There is a phenomenal amount of trivia tidbits associated with Citroën. Let’s start with the obvious:
Where did the logo come from?
To answer that, let’s go back in time….
André Citroën was a man who always looked for an edge. He wanted technologies that were cutting edge, to keep his competitors at bay. He even looked at Henry Ford’s assembly lines, to glean information that might help his building processes. He kept himself abreast of technologies as they developed. This is how he came across a small Polish factory which had developed synchromesh gearing.
The chevron shaped synchromesh gearing from Poland
Immediately seeing the future in this, he bought the technology. He was so impressed with it, he began using it as the logo for Citroën.
Today, synchromesh gearing is used in pretty well all standard shift cars. Synchromesh gears allow the operator to shift gears without having to “double-clutch” and provides for a smooth transition from gear to gear.
When Michelin took over the reigns of Citroën, They weren’t stupid. They knew André Citroën was on the right track as far as using emerging technologies. They continued with this until the firm was sold to Peugeot in the early 70’s
Which leads to the next trivia tidbit….
Michelin clad all Citroëns with…well, what else, Michelin tires!
Being innovative themselves, the developed a radical concept, the radial tire. The first cars with radial tires were…well, what else, Citroën!
Citroën had a whole office complex devoted to design and innovation, called the Bureau des Études in Paris. The brightest and best were recruited. After the war, the Bureau des Études went into high gear. The 2CV was already into prototype stage, and refinements were progressing nicely. When the 2CV was introduced in 1949, it proved so popular, demand far outstripped supply. Slow assembly was the culprit. The Bureau des Études studied the problems surrounding assembly. One of the consultants hired was my father. His contribution was introduced in 1960. The hood and sides were a one piece affair. Ribbed. The design change was to make the hood and sides into 3 separate pieces.
This way, hoods could be stacked along the side of the assembly line, thus increasing productivity. Along with cosmetic changes, this proved to be very popular with the public, and supply finally met demand.

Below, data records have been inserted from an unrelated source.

(* ===== verification/SafeInt.v ===== *)
(** * Safe integers at the client boundary ([packages/client/src/safe_int.ts])

    Every offset, length, serial and count that crosses the client API is
    checked to be a safe integer; these are the four guards. *)

From S2P Require Import Prelude.

Definition SAFE_INTEGER_INPUT_MESSAGE : string :=
  "must be a safe integer in the OmegaEdit TypeScript client".
Definition SAFE_INTEGER_OUTPUT_MESSAGE : string :=
  "exceeds the OmegaEdit TypeScript client's safe integer range".

(** The value as an integer, once the guard has accepted it. *)
Definition safe_value (msg : string) (value : number) : result Z :=
  match value with
  | NInt z => if safeZ z then Ok z else Throw (plain_error msg)
  | _ => Throw (plain_error msg)
  end.

Definition requireSafeIntegerInput (value : number) : result Z :=
  safe_value SAFE_INTEGER_INPUT_MESSAGE value.

Definition requireSafeIntegerOutput (value : number) : result Z :=
  safe_value SAFE_INTEGER_OUTPUT_MESSAGE value.

Definition requireOptionalSafeIntegerOutput (value : option number) : result (option Z) :=
  match value with
  | None => Ok None
  | Some v => z ← requireSafeIntegerOutput v; Ok (Some z)
  end.

(** The loop stops at the first element that is not a safe integer; the
    array that comes back is the argument itself. *)
Definition requireSafeIntegerArrayOutput (values : list number) : result (list Z) :=
  result_map requireSafeIntegerOutput values.

#[global] Arguments requireSafeIntegerInput : simpl never.
#[global] Arguments requireSafeIntegerOutput : simpl never.

Lemma safe_value_ok msg v z :
  safe_value msg v = Ok z <-> v = NInt z /\ safeZ z = true.
Proof.
  unfold safe_value. split.
  - destruct v as [z'| | |]; try discriminate.
    destruct (safeZ z') eqn:E; intros H; [|discriminate]. by injection H as ->.
  - intros [-> ->]. done.
Qed.

Lemma safe_value_throws msg v :
  (forall z, v = NInt z -> safeZ z = false) ->
  safe_value msg v = Throw (plain_error msg).
Proof. intros H. destruct v as [z| | |]; cbn; try done. by rewrite (H z). Qed.

Lemma requireSafeIntegerOutput_int z :
  safeZ z = true -> requireSafeIntegerOutput (NInt z) = Ok z.
Proof. intros H. by apply safe_value_ok. Qed.

Lemma requireSafeIntegerInput_int z :
  safeZ z = true -> requireSafeIntegerInput (NInt z) = Ok z.
Proof. intros H. by apply safe_value_ok. Qed.

Lemma requireSafeIntegerOutput_inv v z :
  requireSafeIntegerOutput v = Ok z -> v = NInt z /\ safeZ z = true.
Proof. apply safe_value_ok. Qed.

Lemma requireSafeIntegerInput_inv v z :
  requireSafeIntegerInput v = Ok z -> v = NInt z /\ safeZ z = true.
Proof. apply safe_value_ok. Qed.

#[export] Hint Resolve requireSafeIntegerInput_int requireSafeIntegerOutput_int : omega.

(** The array guard succeeds exactly on arrays of safe integers, and then
    returns the array it was given. *)
Lemma requireSafeIntegerArrayOutput_spec values zs :
  requireSafeIntegerArrayOutput values = Ok zs <->
  values = map NInt zs /\ Forall (fun z => safeZ z = true) zs.
Proof.
  unfold requireSafeIntegerArrayOutput. revert zs.
  induction values as [|v vs IH]; intros zs; cbn.
  - split; [intros [= <-]; done|]. intros [H _]. by destruct zs.
  - split.
    + intros H. ok_inv. subst.
      destruct (requireSafeIntegerOutput_inv _ _ Hr) as [-> ?].
      destruct (proj1 (IH a0) eq_refl) as [-> ?]. split; [done|]. by constructor.
    + intros [H F]. destruct zs as [|z zs]; [done|]. injection H as -> ->.
      apply Forall_cons in F as [Hz F]. rewrite requireSafeIntegerOutput_int by done.
      cbn. rewrite (proj2 (IH zs)) by done. done.
Qed.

Citroën was not the first with turning headlights. This honour belonged to Packard. Packard in 1932 or 1933 used the centre link which was mounted on the front of the car to mount the lower headlights. Citroën used the high beam lights. Of course, the U.S.A. did not allow these with Citroën, hence all US models had fixed headlights. Amazingly though, they now allow the Lexus to have them. I suspect they must have wined and dined and lobbied the six-chinned, comb-over Senator Claghorn to allow this. (there is no such Senator, it’s a stereotype)

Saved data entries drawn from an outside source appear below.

(** ** removeCommonSuffix *)

Lemma removeCommonSuffix_loop_spec fuel : forall p1 p2 s i j,
  (length p1 < fuel)%nat ->
  i = Z.of_nat (length p1) - 1 -> j = Z.of_nat (length p2) - 1 ->
  exists q1 q2 t,
    p1 ++ s = q1 ++ t /\ p2 ++ s = q2 ++ t /\
    removeCommonSuffix_loop fuel (p1 ++ s) (p2 ++ s) i j
      = (Z.of_nat (length q1) - 1, Z.of_nat (length q2) - 1) /\
    (q1 = [] \/ q2 = [] \/ last q1 <> last q2).
Proof.
  induction fuel as [|fuel IH]; intros p1 p2 s i j Hf Hi Hj; [lia|].
  destruct p1 as [|x p1 _] using rev_ind.
  { exists [], p2, s. cbn [app]. subst i j. repeat split; auto. }
  destruct p2 as [|y p2 _] using rev_ind.
  { exists (p1 ++ [x]), [], s. cbn [app removeCommonSuffix_loop]. subst i j.
    rewrite andb_false_r. repeat split; auto. }
  rewrite length_app in *. cbn [length] in *.
  assert (Hx : ((p1 ++ [x]) ++ s) !! Z.to_nat i = Some x).
  { subst i. replace (Z.to_nat _) with (length p1) by lia.
    rewrite <- app_assoc. by apply list_lookup_middle. }
  assert (Hy : ((p2 ++ [y]) ++ s) !! Z.to_nat j = Some y).
  { subst j. replace (Z.to_nat _) with (length p2) by lia.
    rewrite <- app_assoc. by apply list_lookup_middle. }
  cbn [removeCommonSuffix_loop].
  destruct (Z.leb_spec 0 i); [|lia]. destruct (Z.leb_spec 0 j); [|lia]. cbn [andb].
  unfold same_byte. rewrite Hx, Hy. case_bool_decide as E.
  - injection E as <-. rewrite <- !app_assoc.
    apply (IH p1 p2 ([x] ++ s)); lia.
  - exists (p1 ++ [x]), (p2 ++ [y]), s.
    rewrite !length_app. cbn [length]. rewrite Hi, Hj.
    repeat split; auto. right; right. rewrite !last_snoc. congruence.
Qed.

(** The two results are the arguments with a longest common suffix cut off. *)
Lemma removeCommonSuffix_spec a1 a2 :
  exists q1 q2 t, removeCommonSuffix a1 a2 = (q1, q2) /\
    a1 = q1 ++ t /\ a2 = q2 ++ t /\ (q1 = [] \/ q2 = [] \/ last q1 <> last q2).
Proof.
  unfold removeCommonSuffix.
  destruct (removeCommonSuffix_loop_spec (S (length a1)) a1 a2 []
    (Z.of_nat (length a1) - 1) (Z.of_nat (length a2) - 1)) as (q1 & q2 & t & H1 & H2 & H & Hm);
    [lia|done|done|].
  rewrite !app_nil_r in *. rewrite H.
  exists q1, q2, t. rewrite !subarray_0, !Z.sub_add, !Nat2Z.id.
  rewrite H1, H2 at 1. by rewrite !take_app_length.
Qed.

(** ** editOperations

    [patched s] is the segment after the first [s] bytes were edited: the
    loop keeps the session at [patched s] where [s] is the start of the
    pending overwrite run, or the loop index when there is none. *)

Lemma apply_ops_snoc ops op buf : apply_ops (ops ++ [op]) buf = apply_op (apply_ops ops buf) op.
Proof. unfold apply_ops. by rewrite foldl_snoc. Qed.

Lemma valid_ops_snoc ops op : forall buf,
  valid_ops buf (ops ++ [op]) <-> valid_ops buf ops /\ valid_op (apply_ops ops buf) op.
Proof.
  induction ops as [|o ops IH]; intros buf; cbn; [tauto|].
  rewrite IH. unfold apply_ops. cbn. tauto.
Qed.

(** A plan [ops] takes [buf] to [buf'] through operations the session accepts. *)
Definition carries (ops : list EditOperation) (buf buf' : bytes) : Prop :=
  valid_ops buf ops /\ apply_ops ops buf = buf'.

Lemma carries_nil buf : carries [] buf buf.
Proof. done. Qed.

Lemma carries_snoc ops op buf buf1 buf2 :
  carries ops buf buf1 -> valid_op buf1 op -> apply_op buf1 op = buf2 ->
  carries (ops ++ [op]) buf buf2.
Proof.
  intros [Hv <-] Ho <-. split; [by apply valid_ops_snoc|apply apply_ops_snoc].
Qed.

Section Operations.
Context (original edited pre post : bytes).
Context (Hsafe : Z.of_nat (length pre + Nat.max (length original) (length edited))
  <= MAX_SAFE_INTEGER).
Let off : Z := Z.of_nat (length pre).

Definition patched (s : nat) : bytes := take s edited ++ drop s original.

Lemma patched_full : length original = length edited -> patched (length edited) = edited.
Proof. intros E. unfold patched. by rewrite take_ge, <- E, drop_all, app_nil_r by lia. Qed.

Lemma patched_length s :
  (s <= Nat.min (length original) (length edited))%nat ->
  length (patched s) = length original.
Proof. intros H. unfold patched. rewrite length_app, length_take, length_drop. lia. Qed.

Definition at_stage (ops : list EditOperation) (s : nat) : Prop :=
  carries ops (pre ++ original ++ post) (pre ++ patched s ++ post).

Citroën was also the first with Anti-lock brakes. In 1970, the SM was introduced to the world. It was technologically the most advanced car on the planet at that time. It had a rudimentary mechanical anti-lock braking system on the rear wheels. Citroën engineers decided it was more advantageous to prevent lock-up on the rear wheels. They felt it was safer to have a car “ski” straight, rather than fish-tailing to a stop.
Citroën was the first auto maker to incorporate safety features in all their automobiles. The Big Three here in North America were convinced that by adding safety items in their vehicles would be akin to admitting the cars were unsafe to begin with. Citroën started by ensuring all cars has seat belts. It went further. Crumple zones, one spoke steering wheels to prevent chest injury in case of collision, break-away roofs to prevent entrapment were more examples.
One of the neatest ideas was the hood. In 1955, with the introduction of the DS, Citroën went away from the side-opening bonnets of the Traction Avant. Engineers worried about hoods flying open while driving. One cannot see anything when the hood flies open and comes to a rest against the windshield! The design team gaves this matter some thought. The solution was simple. The hood was curved where it met the windshield. Hence, should the hood fly open, one can still see through the curvature! Amazing!